Atomic Commits to Version Control

As many know, I'm a strong (tee-hee) advocate of version control.  For everything.  Code, of course, configuration files, my GNUCash datafile, etc.  Basically, if it's important, and it's not several gigs of photos, music, or video, it's in version control.  Seems like overkill for a lot of things, but at the very least, it allows me to back up my repository and get all my important data in one fell swoop.

One thing that I try very hard to be diligent about is the 'atomic commit'.  That is to say, when you commit, you're committing exactly one change.  It might be across a bunch of files, but it's one change.  The reason is that if you later realize it was a bad choice for whatever reason, you need only do a reverse merge (merge -rN:N-1) to undo it.  If you don't have an atomic commit, and you only want to undo part of what you committed, then you're stuck with doing that merge, but then undoing part of the merge, which gets really dicey if you've got some mods in a file that you want, and some mods that you don't.  Ick.

I mention this because I wasn't diligent about this on two commits about 3 weeks ago.  And of course, part of one of those commits needed to be rolled back yesterday, and it took the better part of 3 hours to do, instead of the expected 10-15 minutes.  Version control is far too powerful of a tool to squander it's capabilities by being lazy when it comes time to check in.

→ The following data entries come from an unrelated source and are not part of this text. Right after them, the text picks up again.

(** The end of the first transmission restarts the timer; when it fires the
    second offer is forgotten. In the end nothing is queued, sent or held, but a
    buffer is not free. *)
Theorem offer_buffer_leaks :
  let r := run_friend leak_ops in
  let s := fst (run_result r) in
  timers_due (cfg := proxy_friend_config) (hal := sw_hal) (fcfg := default_friend_config)
    (env := sample_frnd_env) [] leak_ops
    (bt_mesh_friend_init (fcfg := default_friend_config)
      (sample_node <| friend_creds := replicate 1 (mk_friend_cred 0 0 0 0 zero_cred zero_cred) |>)) = true /\
  r <> None /\ all_held s = [] /\ advq s = [] /\ fr_sending s = None /\ 1 ∈ fr_refs s.
Proof.
  vm_compute. repeat split; try done. left.
Qed.

(** *** The pool exhausted by the segments of one message *)

(** A message of 17 segments for the LPN: its first 16 fill the pool, the other
    buffer is the PDU sent last. *)
Definition long_message_ops : list friend_op :=
  establish_ops ++
  map (fun k => OpEnqueueRx (sample_friend_rx 0x30 LPN (Z.of_nat k) false) PDU_PARTIAL (Some 6)
                  [0xe0; 0; 0x18; 1; 9; 9]) (seq 0 16).

Definition sample_exhausted : friends * list friend_event :=
  Eval vm_compute in run_result (run_friend long_message_ops).
Lemma sample_exhausted_runs :
  run_friend long_message_ops = Some (tt, fst sample_exhausted, snd sample_exhausted).
Proof. vm_compute. reflexivity. Qed.

(** The witness: with free buffers an allocation succeeds; after the segments
    none returns any more, and the node hangs on the next PDU for its LPN. *)
Theorem friend_alloc_terminates_witness :
  let alloc n s := friend_buf_alloc (env := sample_frnd_env) n 0x30 (fst s) in
  alloc 2%nat sample_friend_end <> None /\
  alloc 2%nat sample_exhausted = None /\ alloc 1000%nat sample_exhausted = None.
Proof.
  cbv zeta.
  destruct (friend_alloc_terminates (cfg := proxy_friend_config) (hal := sw_hal)
    (fcfg := default_friend_config) (env := sample_frnd_env) sample_ctl_safe _ _ _ _ 0x30
    ltac:(vm_compute; reflexivity) sample_friend_runs) as [Hroom _].
  destruct (friend_alloc_terminates (cfg := proxy_friend_config) (hal := sw_hal)
    (fcfg := default_friend_config) (env := sample_frnd_env) sample_ctl_safe _ _ _ _ 0x30
    ltac:(vm_compute; reflexivity) sample_exhausted_runs) as [_ Hno].
  assert (Hstuck : ~ alloc_room (fst sample_exhausted)).
  { intros [H0|(i & f & Hi & Hq)].
    - vm_compute in H0. by repeat (apply elem_of_cons in H0 as [H0|H0]; [discriminate|]);
        apply elem_of_nil in H0.
    - destruct i as [|i]; [|discriminate Hi]. vm_compute in Hi. injection Hi as <-. by apply Hq. }
  split; [apply Hroom; left; apply list_elem_of_lookup; exists 5%nat; reflexivity|].
  split; by apply Hno.
Defined.
(* ===== verification/Lpn.v ===== *)
(** * The Low Power node (bt_mesh/src/lpn.c)

    Finding a Friend, polling it, and keeping its subscription list. *)

From S2P Require Import Prelude NetBuf Cmac Ccm MeshCrypto NetState NetIv TransState Beacon.

(** The configuration ([IS_ENABLED] of the two switches; see mesh_config.h). *)
Class LpnConfig := {
  LPN_ESTABLISHMENT : bool;
  LPN_AUTO : bool;
  LPN_AUTO_TIMEOUT : Z;
  LPN_RETRY_TIMEOUT : Z;
  LPN_RSSI_FACTOR : Z;
  LPN_RECV_WIN_FACTOR : Z;
  LPN_MIN_QUEUE_SIZE : Z;
  LPN_RECV_DELAY : Z;
  LPN_POLL_TIMEOUT : Z;
  LPN_INIT_POLL_TIMEOUT : Z;
  LPN_SCAN_LATENCY : Z;
  LPN_GROUPS : nat
}.
(** The defaults of mesh_config.h: the switches are defined as nothing, for
    which [IS_ENABLED] is 0. *)
Definition default_lpn_config : LpnConfig :=
  {| LPN_ESTABLISHMENT := false; LPN_AUTO := false; LPN_AUTO_TIMEOUT := 15000; LPN_RETRY_TIMEOUT := 8;
     LPN_RSSI_FACTOR := 0; LPN_RECV_WIN_FACTOR := 0; LPN_MIN_QUEUE_SIZE := 1; LPN_RECV_DELAY := 100;
     LPN_POLL_TIMEOUT := 300; LPN_INIT_POLL_TIMEOUT := 300; LPN_SCAN_LATENCY := 10; LPN_GROUPS := 8 |}.

Definition REQ_RETRY_TIMES_MAX : Z := 12.
Definition POLL_RETRY_TIMEOUT : Z := 100.
Definition POLL_RETRY_TIMEOUT_MAX : Z := 800.
Definition FRIEND_REQ_WAIT : Z := 100.
Definition FRIEND_REQ_SCAN : Z := K_SECONDS 1.
Definition FRIEND_REQ_TIMEOUT : Z := FRIEND_REQ_WAIT + FRIEND_REQ_SCAN.
Definition CLEAR_ATTEMPTS : Z := 16.
(** [BT_MESH_TRANSMIT(2, 20)]. *)
Definition POLL_XMIT : Z := Z.lor 2 (Z.shiftl (20 / 10 - 1) 3).
(** [ARRAY_SIZE(req.addr_list)]. *)
Definition SUB_ADDRS : nat := 5.

(** The states of [struct bt_mesh_lpn]. *)
Inductive lpn_st :=
| LPN_DISABLED | LPN_CLEAR | LPN_TIMER | LPN_ENABLED | LPN_REQ_WAIT | LPN_WAIT_OFFER | LPN_ESTABLISHED
| LPN_DELAY | LPN_WAIT_UPDATE.
#[export] Instance lpn_st_eq : EqDecision lpn_st.
Proof. solve_decision. Defined.
Lemma iv_update_len up t m iv u :
  length (subs (snd (fst (bt_mesh_net_iv_update up t m iv u)))) = length (subs m).
Proof.
  unfold bt_mesh_net_iv_update, iv_guarded_update.
  repeat case_if; try done; try apply do_update_len.
  all: exact (do_update_len up (iv_recover m iv) iv u).
Qed.
End net.

(** ** Choosing the groups of a subscription message *)

(** Group [i] is to be added, or to be removed. *)
Definition candidate (add : bool) (l : lpn) (i : nat) : Prop :=
  exists a, lp_groups l !! i = Some a /\ a <> BT_MESH_ADDR_UNASSIGNED /\
    (if add then Z.testbit (lp_added l) (Z.of_nat i) = false
     else Z.testbit (lp_to_remove l) (Z.of_nat i) = true).

(** The request in flight would be sent again if it were repeated. *)
Definition repeatable (add : bool) (l : lpn) : Prop :=
  popcount (lp_added l) < lp_queue_size l /\
  exists i, candidate add l i /\ Z.testbit (lp_pending l) (Z.of_nat i) = true.

(** The fields the invariant is about. *)
Definition subscr (l : lpn) : Z * list Z * (Z * Z * Z) :=
  (lp_queue_size l, lp_groups l, (lp_added l, lp_pending l, lp_to_remove l)).
Definition core (l : lpn) : lpn_st * Z * bool * (Z * list Z * (Z * Z * Z)) :=
  (lp_state l, lp_sent_req l, lp_established l, subscr l).

Lemma repeatable_same add l l' : subscr l' = subscr l -> repeatable add l -> repeatable add l'.
Proof. unfold subscr, repeatable, candidate. by intros [= -> -> -> -> ->]. Qed.

Section pick.
Context (add : bool) (l : lpn).

Lemma testbit_setbit_nat x i j :
  Z.testbit (Z.setbit x (Z.of_nat i)) (Z.of_nat j) = bool_decide (i = j) || Z.testbit x (Z.of_nat j).
Proof.
  rewrite Z.setbit_eqb by lia. f_equal. case_bool_decide; [subst; apply Z.eqb_refl|]. apply Z.eqb_neq. lia.
Qed.

(** Bits that are set stay set; a message that got its first group here has
    room and a candidate. *)
Lemma sub_pick_spec groups i g pending :
  (forall k, groups !! k = lp_groups l !! (i + k)%nat) ->
  let '(g', pending') := sub_pick add l groups i g pending in
  (forall j, Z.testbit pending (Z.of_nat j) = true -> Z.testbit pending' (Z.of_nat j) = true) /\
  (g = [] -> g' <> [] -> popcount (lp_added l) < lp_queue_size l /\
     exists j, candidate add l j /\ Z.testbit pending' (Z.of_nat j) = true) /\
  (g <> [] -> g' <> []).
Proof.
  revert i g pending. induction groups as [|a groups IH]; intros i g pending Hg; [done|].
  assert (Hg' : forall k, groups !! k = lp_groups l !! (S i + k)%nat)
    by (intros k; specialize (Hg (S k)); by rewrite Nat.add_succ_r in Hg).
  cbn [sub_pick]. case_if; [by apply IH|]. case_if; [done|].
  apply orb_false_iff in Heqb as [Ha Hc]. apply Z.eqb_neq in Ha. apply Z.leb_gt in Heqb0.
  assert (Hcand : candidate add l i).
  { exists a. split; [specialize (Hg 0%nat); by rewrite Nat.add_0_r in Hg|].
    split; [done|]. destruct add; [done|]. by apply negb_false_iff in Hc. }
  assert (Hbit : Z.testbit (Z.setbit pending (Z.of_nat i)) (Z.of_nat i) = true)
    by (rewrite testbit_setbit_nat, bool_decide_true by done; done).
  assert (Hmono : forall j, Z.testbit pending (Z.of_nat j) = true ->
    Z.testbit (Z.setbit pending (Z.of_nat i)) (Z.of_nat j) = true)
    by (intros j Hj; rewrite testbit_setbit_nat, Hj; apply orb_true_r).
  assert (Hne : g ++ [a] <> []) by (by destruct g).
  case_decide.
  - split; [exact Hmono|]. split; [|done]. intros -> _. cbn in Heqb0. split; [lia|]. by exists i.
  - specialize (IH (S i) (g ++ [a]) (Z.setbit pending (Z.of_nat i)) Hg').
    destruct (sub_pick _ _ _ _ _ _) as [g' p'] eqn:E. destruct IH as (Hm & _ & Hn).
    split; [auto|]. split; [|auto]. intros -> _. cbn in Heqb0. split; [lia|]. exists i. auto.
Qed.

(** With room and a candidate some group is chosen. *)
Lemma sub_pick_some groups i g pending :
  (forall k, groups !! k = lp_groups l !! (i + k)%nat) ->
  popcount (lp_added l) < lp_queue_size l ->
  (exists j, (i <= j)%nat /\ candidate add l j) \/ g <> [] ->
  fst (sub_pick add l groups i g pending) <> [].
Proof.
  revert i g pending. induction groups as [|a groups IH]; intros i g pending Hg Hroom Hex.
  { destruct Hex as [(j & Hj & b & Hb & _)|?]; [|done]. specialize (Hg (j - i)%nat).
    rewrite lookup_nil in Hg. replace (i + (j - i))%nat with j in Hg by lia. congruence. }
  assert (Hg' : forall k, groups !! k = lp_groups l !! (S i + k)%nat)
    by (intros k; specialize (Hg (S k)); by rewrite Nat.add_succ_r in Hg).
  cbn [sub_pick]. case_if.
  { apply IH; [done|done|]. destruct Hex as [(j & Hj & Hc)|?]; [left|by right]. exists j. split; [|done].
    destruct (decide (i = j)) as [<-|]; [exfalso|lia]. destruct Hc as (b & Hb & Hnz & Hc).
    rewrite <- (Nat.add_0_r i), <- (Hg 0%nat) in Hb. injection Hb as <-.
    apply orb_true_iff in Heqb as [Heqb|Heqb]; [by apply Z.eqb_eq in Heqb|].
    destruct add; rewrite Hc in Heqb; done. }
  assert (Hne : g ++ [a] <> []) by (by destruct g).
  case_if.
  - destruct g; [cbn in Heqb0; apply Z.leb_le in Heqb0; lia|done].
  - case_decide; [done|]. apply IH; [done|done|by right].
Qed.
End pick.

Bonus points to anyone who got the joke I "laughed" about in the first sentence. ; )

One response to “Atomic Commits to Version Control”

  1. Dan G. Switzer, II

    Good points Barney. I also try to follow the atomic commit practice as well. Fortunately, I haven't had to rely on a rollback merge to undo a change, but it just seems to make sense to me to do commits once a feature/bug is fixed.